В денежном воровстве начальник монетного двора не главный. Главный – тот, к кому он отправился «пеф, с великим поспефанием». По Яузской улице, которая, между прочим, ведет к Зарядью. Где зарезали мастера Фрола. Уж не к одному ль и тому же лицу они кинулись со своим испугом?
Полуэктова прикончат навряд ли. Во-первых, убить голову Денежного двора – это не мелюзгу прирезать, будет шуму на всю державу. Во-вторых, без Рябого вчинить Жабе нечего. А в-третьих, кто ж станет резать курицу, сидящую на золотых, то бишь медных яйцах?
Нет, Полуэктов живехонек. И, возможно, уже вернулся на службу, успокоенный.
Человечек он утлый, чувствительный. Такой после резкого перепада из страха в спокойствие, а потом обратно в страх может пойти врассып. Вот мы его сейчас и припугнем, прижмем, придавим.
Бедный Ванька, скача обок с конем огромными прыжками, раза два чуть не грохнулся, но ничего, не упал. До Серебряников дорысили быстро. Ох, и день выдался – по всей широкой Москве то сюда, то туда, то сызнова.

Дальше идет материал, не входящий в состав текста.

(* ===== verification/ReconcilerService.v ===== *)
(** * The reconciler

    [forge/api/internal/services/reconciler/service.go] and [trigger.go], on
    [store/store_reconcile.go]: a pass compares what servers should do with
    what they do, acts on the difference and writes the plan of it down.  The
    differences are those of [Reconciler].

    A function is a program over [RcEff].  The cluster manager is behind
    [RcRefresh] and [RcPower], the service of compose stacks behind [RcDrift],
    [RcPull] and [RcRedeploy]; a column of JSON holds its value.  Correlation
    ids, logging and the payloads of events are left out, and the functions
    that hand a listing of the store through. *)
From Stdlib Require Import ZArith Lia Sorting.Sorted.
From stdpp Require Import base gmap strings list fin_maps relations.
From coqutil Require Import Datatypes.RecordSettersUsingExistingGetters.
From S2P Require Import Prelude GoStrings GoSort Reconciler Programs Capacity.
Import RecordSetNotations1.
#[local] Open Scope string_scope.
#[local] Open Scope list_scope.
#[local] Open Scope Z_scope.
#[local] Open Scope go_scope.

(** ** Plans in the database *)

(* go: store/store_reconcile.go type:ReconcilePlanRow *)
Record ReconcilePlanRow := mkReconcileRow {
  rr_ID : string;
  rr_ResourceID : string;
  rr_ResourceKind : string;
  rr_State : string;
  rr_Destructive : bool;
  rr_Confirmed : bool;
  rr_DiffCount : Z;
  rr_DriftCount : Z;
  rr_DiffData : list ReconcileDiff;
  rr_DriftData : list DriftRecord;
  rr_Error : string;
  rr_CreatedAt : Time;
  rr_ExecutedAt : option Time
}.

(* go: store/store_reconcile.go type:ReconcileEventRow *)
Record ReconcileEventRow := mkReconcileEvent {
  re_PlanID : string;
  re_ResourceID : string;
  re_ResourceKind : string;
  re_EventType : string;
  re_Summary : string
}.

Record RcTables := mkRcTables {
  rt_plans : gmap string ReconcilePlanRow;
  rt_events : list ReconcileEventRow
}.

(** The states [migrations/131_reconcile_plans.sql] allows. *)
Definition plan_states : list string :=
  ["pending"; "confirmed"; "executing"; "succeeded"; "failed"; "cancelled"].

(** A statement that leaves a row in another state does nothing. *)
Definition constrained {A} (a : A) (plans : gmap string ReconcilePlanRow) (t : RcTables) : answer A * RcTables :=
  if forallb (fun row => slices_contains plan_states (rr_State row)) (map snd (map_to_list plans))
  then (Got a, t <| rt_plans := plans |>) else (Failed ErrCheck, t).

(* go: store/store_reconcile.go func:Store.CreateReconcilePlan *)
Definition CreateReconcilePlan (now : Time) (plan : ReconcilePlanRow) (t : RcTables) : answer unit * RcTables :=
  match rt_plans t !! rr_ID plan with
  | Some _ => (Failed ErrUnique, t)
  | None => constrained tt (<[rr_ID plan := plan <| rr_CreatedAt := now |>]> (rt_plans t)) t
  end.

(** No row is no error. *)
(* go: store/store_reconcile.go func:Store.GetReconcilePlan *)
Definition GetReconcilePlan (id : string) (t : RcTables) : answer (option ReconcilePlanRow) :=
  Got (rt_plans t !! id).

Definition newer (a b : ReconcilePlanRow) : bool := rr_CreatedAt b <? rr_CreatedAt a.

(* go: store/store_reconcile.go func:Store.ListReconcilePlansByResource *)
Definition ListReconcilePlansByResource (resourceID resourceKind : string) (t : RcTables)
    : answer (list ReconcilePlanRow) :=
  Got (take 100 (isort newer (filter (fun row => rr_ResourceID row = resourceID /\
    (resourceKind = "" \/ rr_ResourceKind row = resourceKind)) (map snd (map_to_list (rt_plans t)))))).

(* go: store/store_reconcile.go func:Store.UpdateReconcilePlanState *)
Definition UpdateReconcilePlanState (now : Time) (id state execError : string) (t : RcTables)
    : answer unit * RcTables :=
  constrained tt (alter (fun row =>
    let row := (row <| rr_State := state |>) <| rr_Error := execError |> in
    if (state =? "succeeded")%string || (state =? "failed")%string
    then row <| rr_ExecutedAt := Some now |> else row) id (rt_plans t)) t.

(* go: store/store_reconcile.go func:Store.ConfirmReconcilePlan *)
Definition ConfirmReconcilePlan (id : string) (t : RcTables) : answer unit * RcTables :=
  constrained tt (alter (fun row => (row <| rr_Confirmed := true |>) <| rr_State := "confirmed" |>) id (rt_plans t)) t.

Definition waiting (row : ReconcilePlanRow) : bool :=
  slices_contains ["pending"; "confirmed"; "queued"] (rr_State row).

(** The rows that wait for longer than a time. *)
Definition overdue (olderThan : Duration) (now : Time) (row : ReconcilePlanRow) : bool :=
  waiting row && (rr_CreatedAt row <? now - olderThan).

(* go: store/store_reconcile.go func:Store.ExpireStaleReconcilePlans *)
Definition ExpireStaleReconcilePlans (olderThan : Duration) (now : Time) (t : RcTables) : answer Z * RcTables :=
  constrained (sum_by (fun row => if overdue olderThan now row then 1 else 0) (map snd (map_to_list (rt_plans t))))
    ((fun row => if overdue olderThan now row
      then ((row <| rr_State := "expired" |>) <| rr_Error := "plan expired after TTL" |>) <| rr_ExecutedAt := Some now |>
      else row) <$> rt_plans t) t.

(* go: store/store_reconcile.go func:Store.RecordReconcileEvent *)
Definition RecordReconcileEvent (ev : ReconcileEventRow) (t : RcTables) : RcTables :=
  t <| rt_events := rt_events t ++ [ev] |>.

(** ** Data *)

(** What the reconciler reads of a server. *)
Record Srv := mkSrv {
  sr_Row : ServerRow;
  sr_DockerImage : string;
  sr_StartupCommand : string;
  sr_WorkloadLeaseExpiry : option Time
}.

Record ComposeStack := mkStack { sk_ID : string; sk_ComposeYAML : string; sk_ComposeHash : string; sk_Status : string }.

В Денежный двор вошли с Яузской улицы, через малые ворота, где караулил все тот же картавый сторож.
– Вернулся голова?
– Ага, прифол. – Отвечая, детина почему-то всё оборачивался в сторону казенной избы. – Расфумелись они там чего-то. Бегают, орут. Поглядеть бы, да с караула не отлучифся.
На крыльце головного дома действительно кричали, кто-то сбежал по ступенькам.
– Ваня, скорей! – ахнул Трехглазый, чуя недоброе.
Проклиная свою колченогость, застучал костылем вслед за шустрым ярыжкой, а тот исчез в избе и – Маркел еще только добрался до крыльца – уже скатился обратно.
Доложил:
– Полуэктову худо. На полу бьется, пена изо рта. Все мечутся, не знают, чего делать.
Расталкивая столпившихся людей, а кого и охаживая костылем, Трехглазый протиснулся вперед.
Двое держали за плечи дергающегося в судорогах Полуэктова. Он хрипел, драл на себе ворот. Вдруг припадочного вырвало желчью и чем-то багровым. Радетели в испуге отшатнулись.
Маркел наклонился.
– Ты у кого был?
Жаба разевал рот, в вытаращенных глазах застыл ужас.
– Тебя отравили. У кого ты был? – зашептал страдальцу Маркел в самое ухо. – Говори!
– Ма… ма… – просипел Полуэктов и вдруг перестал тужиться. Обвис, стукнулся затылком о доски. Сделался недвижим.
– Помер, сердешный, – охнули сзади.
– Чего он хотел сказать, а? – спросил из-за плеча Репей. – «Ма», «ма» – чего это?
– Чего-чего, матерь звал. Многие, помирая, будто в детство возвращаются.
Опустившись на четвереньки, для чего пришлось отставить больную ногу, Трехглазый нанулся к самой блевотине. Пахло вином и еще чем-то чесночным.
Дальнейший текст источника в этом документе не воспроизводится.